Balaji Ambresh showed precisely how to find min / max even
if the source array contains NaN, there is nothing to add on this matter.
But your code sample contains also other flaws that deserve to be pointed out.
Your loop contains for i in range(data[0]):
.
You probably wanted to execute this loop for each element of data,
but your loop will be executed as many times as the value of
the initial element of data.
Variations:
- If it is e.g. 1, it will be executed only once.
- If it is 0 or negative, it will not be executed at all.
- If it is >= than the size of data, IndexError exception
will be raised.
- If your array contains at least 1 NaN, then the whole array
is of float type (NaN is a special case of float) and you get
TypeError exception: 'numpy.float64' object cannot be interpreted
as an integer.
Remedium (one of possible variants): This loop should start with
for elem in data:
and the code inside should use elem as the
current element of data.
The next line contains if data[i] == numpy.nan:
.
Even if you corrected it to if elem == np.nan:
, the code inside
the if block will never be executed.
The reason is that np.nan is by definition not equal to any
other value, even it this other value is another np.nan.

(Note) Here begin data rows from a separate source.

(** C1 as stated fails: a source that returns [memo[0]] from a memoised
    [fib] triggers the semantic-intent pre-pass, whose record has index 0,
    [success = true] and the error label SEMANTIC, which is not NONE. *)
Lemma semantic_record_not_clean_counterexample :
  match fst (@run_repair_loop fib_python unit offline_world fib_memo "" None tt) with
  | Ok (final, report) =>
      map (fun r => (iteration r, success r, error_type r)) (iterations report)
        = [ (0, true, Label "SEMANTIC") ]
      /\ Label "SEMANTIC" <> Kind NONE
  | Raise _ => False
  end.
Proof.
  vm_compute. split; [reflexivity | discriminate].
Qed.

End ControllerRuns.

(** * Further properties of the engine *)

(** ** Characters and case *)

Section CharFacts.
Import PyStr.

Lemma lower_char_idempotent (c : ascii) : lower_char (lower_char c) = lower_char c.
Proof. destruct c as [[] [] [] [] [] [] [] []]; vm_compute; reflexivity. Qed.

Lemma lower_idempotent (s : string) : lower (lower s) = lower s.
Proof.
  induction s as [|c s IH]; cbn; [reflexivity|].
  now rewrite lower_char_idempotent, IH.
Qed.

Lemma truthy_lower (s : string) : truthy (lower s) = truthy s.
Proof. destruct s; reflexivity. Qed.

End CharFacts.

(** ** The error parser and the classifier *)

Ltac split_ifs :=
  repeat match goal with
         | |- context [if ?c then _ else _] => destruct c eqn:?
         end.

Section ErrorParserMore.
Import PyStr ErrorTypes ErrorParser ErrorClassifier.

(** X1: whatever the diagnostic and the language, [parse_error] returns the
    kind NONE together with an empty text, or another kind together with
    the diagnostic exactly as it was given; the kinds it can return are
    SYNTAX, NAME, INDEX, KEY, ATTRIBUTE, ZERO_DIVISION, RECURSION, TYPE and
    RUNTIME. *)
Theorem parse_error_kind_and_text (stderr code language : string) :
  (parse_error stderr code language = (NONE, ""))
  \/ (snd (parse_error stderr code language) = stderr
      /\ In (fst (parse_error stderr code language))
            [SYNTAX; NAME; INDEX; KEY; ATTRIBUTE; ZERO_DIVISION; RECURSION; TYPE; RUNTIME]).
Proof.
  unfold parse_error. split_ifs; cbn [fst snd In]; auto 20.
Qed.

Remedium: Change to if np.isnan(elem): (Balaji wrote in his comment
how to change your code, I added why).
And finally: How to check quickly an array for NaNs:
To get a detailed list, whether each element is NaN, run np.isnan(data)
and you will get a bool array.
To get a single answer, whether data contains at least one NaN,
no matter where, run np.isnan(data).any()
.
This code is shorter and runs significantly faster.